Severe hub CPU load detected

C8 Pro / Latest

I'm logging a location event for severe overload on a regular 5 minute and 5 second interval.

I disabled every APP and that changed nothing.

I see nothing in the live or past logs that corresponds with the overload timestamps.

I've shut down the top for % of busy devices in the log.

I've shut down the last few devices I've added. (I seen this in logs before...but it would quit after 7 or 8 cycles.

Nothing stops this.

How do I troubleshoot this?

power cycle it. (not just reboot)

Settings: shutdown
pull power, wait 10-20 sec, power up

That will clear it. But it just comes back. Always.

I need to stop this and find the root cause.

I often travel and need stability. How do I determine a root cause?

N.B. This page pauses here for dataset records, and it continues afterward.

(** * mgdx-scrapper: the page-extraction and response-shaping pipeline

    A shallow embedding of [src/index.js]: the three in-page extraction
    callbacks ([searchManga], [scrapeMangaDetails], [getChapterData]), the
    identifier patterns they apply to hrefs, the browser-session scoping of
    the three pipeline functions and the three Express route handlers.

    Strings are JavaScript strings: sequences of UTF-16 code units. *)

From Stdlib Require Import NArith String Ascii List Lia.
From stdpp Require Import base option list.

#[local] Set Warnings "-register-all".

(** ** Strings *)

Definition str := list N.

(** A source literal, written in ASCII, as a sequence of code units. *)
Definition u (s : string) : str := map N_of_ascii (list_ascii_of_string s).
Arguments u s%_string.

Fixpoint str_eqb (a b : str) : bool :=
  match a, b with
  | [], [] => true
  | x :: a', y :: b' => (x =? y)%N && str_eqb a' b'
  | _, _ => false
  end.

Fixpoint starts_with (p s : str) : bool :=
  match p, s with
  | [], _ => true
  | x :: p', y :: s' => (x =? y)%N && starts_with p' s'
  | _ :: _, [] => false
  end.

(** ECMAScript LineTerminator: LF, CR, LS, PS. *)
Definition is_line_terminator (c : N) : bool :=
  ((c =? 0x0A) || (c =? 0x0D) || (c =? 0x2028) || (c =? 0x2029))%N.

(** ECMAScript WhiteSpace: TAB, VT, FF, ZWNBSP and the Unicode space
    separators. *)
Definition is_white_space (c : N) : bool :=
  ((c =? 0x09) || (c =? 0x0B) || (c =? 0x0C) || (c =? 0x20) || (c =? 0xA0)
   || (c =? 0x1680) || ((0x2000 <=? c) && (c <=? 0x200A))
   || (c =? 0x202F) || (c =? 0x205F) || (c =? 0x3000) || (c =? 0xFEFF))%N.

Definition is_trimmable (c : N) : bool :=
  is_white_space c || is_line_terminator c.

Fixpoint trim_start (s : str) : str :=
  match s with
  | [] => []
  | c :: s' => if is_trimmable c then trim_start s' else s
  end.

(** [String.prototype.trim]. *)
Definition trim (s : str) : str := rev (trim_start (rev (trim_start s))).

(** [a || b] on a possibly missing string: [undefined], [null] and the empty
    string are falsy. *)
Definition or_else (a : option str) (b : str) : str :=
  match a with
  | Some (c :: s) => c :: s
  | _ => b
  end.

(** [a || null]. *)
Definition or_null (a : option str) : option str :=
  match a with
  | Some (c :: s) => Some (c :: s)
  | _ => None
  end.

(** ** Regular expressions

    The two patterns of the program, [/title\/(.*?)\/?$/] and
    [/chapter\/(.*?)\/?$/], have the shape [before(inside)after] with one
    capture group; the pieces they are made of are literals, a lazily
    starred character class, a greedy optional character class and the
    end-of-input assertion.  Matching is the backtracking search of the
    ECMAScript specification, with the rest of the pattern as a
    continuation. *)

Inductive char_class :=
| AnyChar            (* [.] without the s flag: anything but a line terminator *)
| Char (c : N).

Definition in_class (k : char_class) (c : N) : bool :=
  match k with
  | AnyChar => negb (is_line_terminator c)
  | Char d => (c =? d)%N
  end.

Inductive piece :=
| Lit (l : str)
| LazyStar (k : char_class)   (* k*? *)
| Opt (k : char_class)        (* k?  *)
| EndOfInput.                 (* $, no m flag *)

Record pattern := {
  before : list piece;
  inside : list piece;   (* capture group 1 *)
  after : list piece
}.

Section Matcher.
Context {A : Type}.

(** [k*?]: first try the continuation with nothing consumed, then with
    one more character of the class. *)
Fixpoint lazy_star (k : char_class) (s : str) (cont : str → option A) : option A :=
  match cont s with
  | Some r => Some r
  | None =>
      match s with
      | c :: s' => if in_class k c then lazy_star k s' cont else None
      | [] => None
      end
  end.
(** The ways a rating update does not reach its write, or fails in it: no
    text under the key, a read or a parse that throws, a parsed value that is
    no list or has a [null] entry, a write that throws. *)
Inductive rating_fails (id : string) (rating : Z) (st : LocalStorage) : Prop :=
  | rating_key_absent :
      items st !! STORAGE_KEY = None -> rating_fails id rating st
  | rating_read_fails (e : error) :
      fst (getItem STORAGE_KEY st) = Throw e -> rating_fails id rating st
  | rating_parse_fails (text : string) :
      items st !! STORAGE_KEY = Some text -> JSON.parse text = None -> rating_fails id rating st
  | rating_map_fails (text : string) (v : JSON.value) (e : error) :
      items st !! STORAGE_KEY = Some text -> JSON.parse text = Some v ->
      array_map (rate id rating) v = Throw e -> rating_fails id rating st
  | rating_write_fails (text : string) (v : JSON.value) (history : list JSON.value) (e : error) :
      items st !! STORAGE_KEY = Some text -> JSON.parse text = Some v ->
      array_map (rate id rating) v = Normal history ->
      fst (setItem STORAGE_KEY (JSON.stringify (JSON.Array history)) st) = Throw e ->
      rating_fails id rating st.

(** The reading of a rating in which, of several entries with the identifier,
    only the first is touched: every later one comes back as it was. *)
Definition only_first_updated (id : string) (rating : Z) (st : LocalStorage) : Prop :=
  forall text log log' i j ei ej,
    items st !! STORAGE_KEY = Some text -> JSON.parse text = Some (JSON.Array log) ->
    fst (updateRecipeRating id rating st) = Normal (JSON.Array log') ->
    (i < j)%nat ->
    log !! i = Some ei -> id_is id ei = true ->
    log !! j = Some ej -> id_is id ej = true ->
    log' !! j = Some ej.

(** Unfolds one storage computation down to its primitive steps. *)
Ltac run :=
  unfold saveRecipeToHistory, getSavedRecipes, updateRecipeRating, clearHistory, append,
    try_catch, lift, mbind, mret, Eff_bind, Eff_ret, getItem, removeItem; cbn beta iota.

End HistoryStore.

(** ** [App.tsx]: the rating handler *)

Module App.
Import Js.

(** The part of the component state the handler touches. *)
Record State : Type := {
  savedRecipes : JSON.value;
  currentSavedId : option string;
  currentUserRating : Z;
}.
Lemma log_finally_prefix {A} (m : M A) (fin : M unit) (w : W) :
  exists l2, snd (finally_ m fin w) = (snd (m w) ++ l2)%list.
Proof.
  unfold finally_; destruct (m w) as [[[a| e |] w1] l1]; simpl;
    try (exists []; now rewrite app_nil_r);
    destruct (fin w1) as [[[[]| e' |] w2] l2]; simpl; now exists l2.
Qed.

  (** *** Relative paths *)

(** C5. For all strings [p] and [pre]: when [pre] is not a literal prefix of
    [p] (also when [p] is the shorter one), [_ltrim_match p pre] raises the
    path-mismatch [ValueError]; when it is, [_ltrim_match] returns, and
    [pre] followed by what it returns is [p]. *)
Theorem ltrim_match_prefix (p pre : string) :
  ((forall r, p <> pre ++ r) ->
   _ltrim_match p pre
   = inl (ValueError ("Path " ++ p ++ " not in directory " ++ pre)))
  /\ ((exists r, p = pre ++ r) ->
      exists r, _ltrim_match p pre = inr r /\ pre ++ r = p).
Proof.
  unfold _ltrim_match; split.
  - intros Hno.
    destruct (Nat.ltb (String.length p) (String.length pre)); [reflexivity|].
    destruct (PyStr.take (String.length pre) p =? pre) eqn:E; [|reflexivity].
    apply String.eqb_eq in E. exfalso.
    apply (Hno (PyStr.drop (String.length pre) p)).
    pose proof (take_drop (String.length pre) p) as Hp.
    rewrite E in Hp; symmetry; exact Hp.
  - intros [r ->]. exists r.
    rewrite length_append.
    replace (Nat.ltb (String.length pre + String.length r) (String.length pre))
      with false by (symmetry; apply Nat.ltb_ge; lia).
    rewrite take_append, String.eqb_refl; simpl.
    rewrite drop_append; split; reflexivity.
Qed.

  (** *** Single-item transfer *)

(** C7. A transfer whose destination path ends in the segment
    [.gitattributes] only prints that it skips the file: it returns, leaves
    the outside untouched and makes no call at all, so nothing is opened,
    written or copied on the destination. *)
Theorem single_file_copy_skips_gitattributes
    (w : W) (src_fs : handle) (src_path : string) (dest_fs : handle)
    (dest_path : string) (buffer_size : Z) (size_hint : option Z)
    (sem : nat) :
  PyStr.last_item (PyStr.split "/" dest_path) = ".gitattributes" ->
  _single_file_copy src_fs src_path dest_fs dest_path buffer_size size_hint
    sem w
  = (Ok tt, w,
     [Stdout "Skipping .gitattributes as that is required for Xet Magic"]).
Proof.
  intros H; unfold _single_file_copy; rewrite H; reflexivity.
Qed.

Lemma single_file_copy_general (w : W) src_fs src_path dest_fs dest_path
    buffer_size size_hint sem :
  (PyStr.last_item (PyStr.split "/" dest_path) =? ".gitattributes") = false ->
  is_xet (protocol src_fs) && is_xet (protocol dest_fs) = false ->
  _single_file_copy src_fs src_path dest_fs dest_path buffer_size size_hint
    sem w
  = match _single_file_copy_try src_fs src_path dest_fs dest_path buffer_size
            size_hint w with
    | (Ok _, w1, l1) =>
        (Ok tt, w1,
         [Stdout ("Copying " ++ src_path ++ " to " ++ dest_path ++ "...");
          Acquire sem] ++ l1 ++ [Release sem])%list
    | (Raise e, w1, l1) =>
        (Ok tt, w1,
         [Stdout ("Copying " ++ src_path ++ " to " ++ dest_path ++ "...");
          Acquire sem] ++ l1
         ++ [Stdout ("Failed to copy " ++ str_proto (protocol src_fs) ++ "://"
                     ++ src_path ++ ": " ++ str_exn e);
             Release sem])%list
    | (Diverge, w1, l1) => (Diverge, w1, [])
    end.
Proof.
  intros Hskip Hgen; unfold _single_file_copy; rewrite Hskip, Hgen.
  pose proof (total_single_file_copy_try src_fs src_path dest_fs dest_path
                buffer_size size_hint w) as Ht.
  unfold with_semaphore, bind, finally_, try_except, print, emit; simpl.
  destruct (_single_file_copy_try src_fs src_path dest_fs dest_path
              buffer_size size_hint w) as [[[[]| e |] w1] l1]; simpl in *.
  - reflexivity.
  - rewrite <- app_assoc; reflexivity.
  - congruence.
Qed.
(** * Degree Verifier: the upload / preprocess / OCR / cleanup pipeline

    A shallow embedding of [app/main.py].  The handler sequences calls to the
    operating system ([tempfile], [os], [shutil]), to OpenCV ([cv2]) and to
    the EasyOCR reader.  Those collaborators are modelled by a filesystem
    state (a finite map from paths to file contents), by the sequence of
    names [tempfile] draws, and by an environment record holding the opaque
    codecs and the recognition engine.  Python exceptions are explicit: every
    operation returns either a value or the exception it raises, together
    with the filesystem it leaves behind. *)

From Stdlib Require Import ZArith QArith_base Ascii String List Lia.
From stdpp Require Import base option list strings gmap fin_maps.

Local Open Scope string_scope.
Local Open Scope Z_scope.

(** ** Strings: [str.lower] and [str.split] *)

Module PyStr.

(** [str.lower] on one character.  File names are modelled as strings of
    8-bit characters; only the letters A-Z have a lower-case form. *)
Definition lower_char (c : ascii) : ascii :=
  let n := N_of_ascii c in
  if ((65 <=? n) && (n <=? 90))%N then ascii_of_N (n + 32) else c.

Fixpoint lower (s : string) : string :=
  match s with
  | EmptyString => EmptyString
  | String c r => String (lower_char c) (lower r)
  end.

(** [s.split(sep)] for a one-character separator: the segments between
    the occurrences of [sep], in order; always at least one segment. *)
Fixpoint split (sep : ascii) (s : string) : list string :=
  match s with
  | EmptyString => [EmptyString]
  | String c r =>
      if Ascii.eqb c sep then EmptyString :: split sep r
      else match split sep r with
           | seg :: segs => String c seg :: segs
           | [] => [String c EmptyString]
           end
  end.

(** [l[-1]]: the last element; [IndexError] on an empty list is the
    [None] case. *)
Definition last_item {A} (l : list A) : option A := last l.
Lemma startsWith_append (s p q : string) :
  startsWith s (p ++ q) = true -> startsWith s p = true.
Proof.
  revert s. induction p as [|a p IH]; intros s H; [reflexivity|].
  cbn in H. destruct s as [|b s']; [discriminate|].
  apply andb_prop in H. destruct H as [E H]. cbn. rewrite E. cbn. apply IH. exact H.
Qed.

Lemma includes_append (s p q : string) :
  includes s (p ++ q) = true -> includes s p = true.
Proof.
  induction s as [|c s IH]; cbn; intros H.
  - rewrite orb_false_r in *. apply (startsWith_append "" p q). exact H.
  - apply orb_prop in H. destruct H as [H|H].
    + apply (startsWith_append (String c s) p q) in H. cbn in H. rewrite H. reflexivity.
    + rewrite (IH H). apply orb_true_r.
Qed.

Lemma startsWith_toLowerCase (s p : string) :
  startsWith s p = true -> startsWith (toLowerCase s) (toLowerCase p) = true.
Proof.
  revert s. induction p as [|a p IH]; intros s H; [reflexivity|].
  destruct (startsWith_cons_inv _ _ _ H) as (s' & -> & H').
  cbn. rewrite Ascii.eqb_refl. cbn. apply IH. exact H'.
Qed.

Lemma includes_toLowerCase (s p : string) :
  includes s p = true -> includes (toLowerCase s) (toLowerCase p) = true.
Proof.
  induction s as [|c s IH]; intros H.
  - cbn in H. rewrite orb_false_r in H. apply startsWith_toLowerCase in H.
    cbn in *. rewrite H. reflexivity.
  - cbn [includes] in H. apply orb_prop in H. destruct H as [H|H].
    + apply startsWith_toLowerCase in H. cbn [toLowerCase includes] in *. rewrite H. reflexivity.
    + cbn [toLowerCase includes]. rewrite (IH H). apply orb_true_r.
Qed.

Lemma includes_tail (c : ascii) (s p : string) :
  includes (String c s) p = false -> includes s p = false.
Proof. cbn [includes]. intros H. apply orb_false_elim in H. apply H. Qed.

Lemma includes_startsWith (s p : string) :
  startsWith s p = true -> includes s p = true.
Proof. intros H. destruct s; cbn [includes]; rewrite H; reflexivity. Qed.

Logs are your friend - This as well as app/dev logs, and as the separate Zigbee/Zwave live logs. - You need to get to at least a hint of what is hammering the hub.. Either one of the apps or devices - Or something on one of the meshes is generating lots of interrupts

Can you show screen shots of your app/dev logs pages, and potentially enable debug on some of you devices, to see if there is any high volume of events occuring - Are you by chance using MakerAPI, or have an LAN interfaces/devices?

-gfa

2 Likes

Have to leave...will post in the AM...THANKS!!!

You should do a soft reset or download a recent backup and then restore it to clean the database. This might solve it.

1 Like

Thanks! At least for now that seems to have solved the problem. It’s only been about 30 minutes since I did it, but it was happening every five minutes on the nose pretty much before.

Thanks! I never saw anything in the logs that indicated there was a problem except in the location log with the CPU spikes. I’ve restored the database and it seems to have fixed the problem for now, but if it comes back, I’ll do a little more hunting again.

I do have a lot of land-based tablets, use sharp tools, online,…etc.. One of my biggest app hits is usually ecobee…. I turned off all my rules and disabled some of those devices as well, and it was still doing the same spike. I do want to get much better at troubleshooting these things.

Thanks. It didn't solve it.

Two Q's.

Are the log messages actually spiking almost exactly every 5 minutes...or is that just when the hub reports it. I think the latter is true from another post I saw.

What is the parameter below telling me.

It is a running 5 minute average as @gopher.ny mentioned in this post:
https://community.hubitat.com/t/2-2-5-109-runtime-stats-question/62360/3?u=ritchierich

I am not sure. Maybe @gopher.ny can chime in and provide input and guidance for you. He or @bobbyD can look at your engineering logs for clues too.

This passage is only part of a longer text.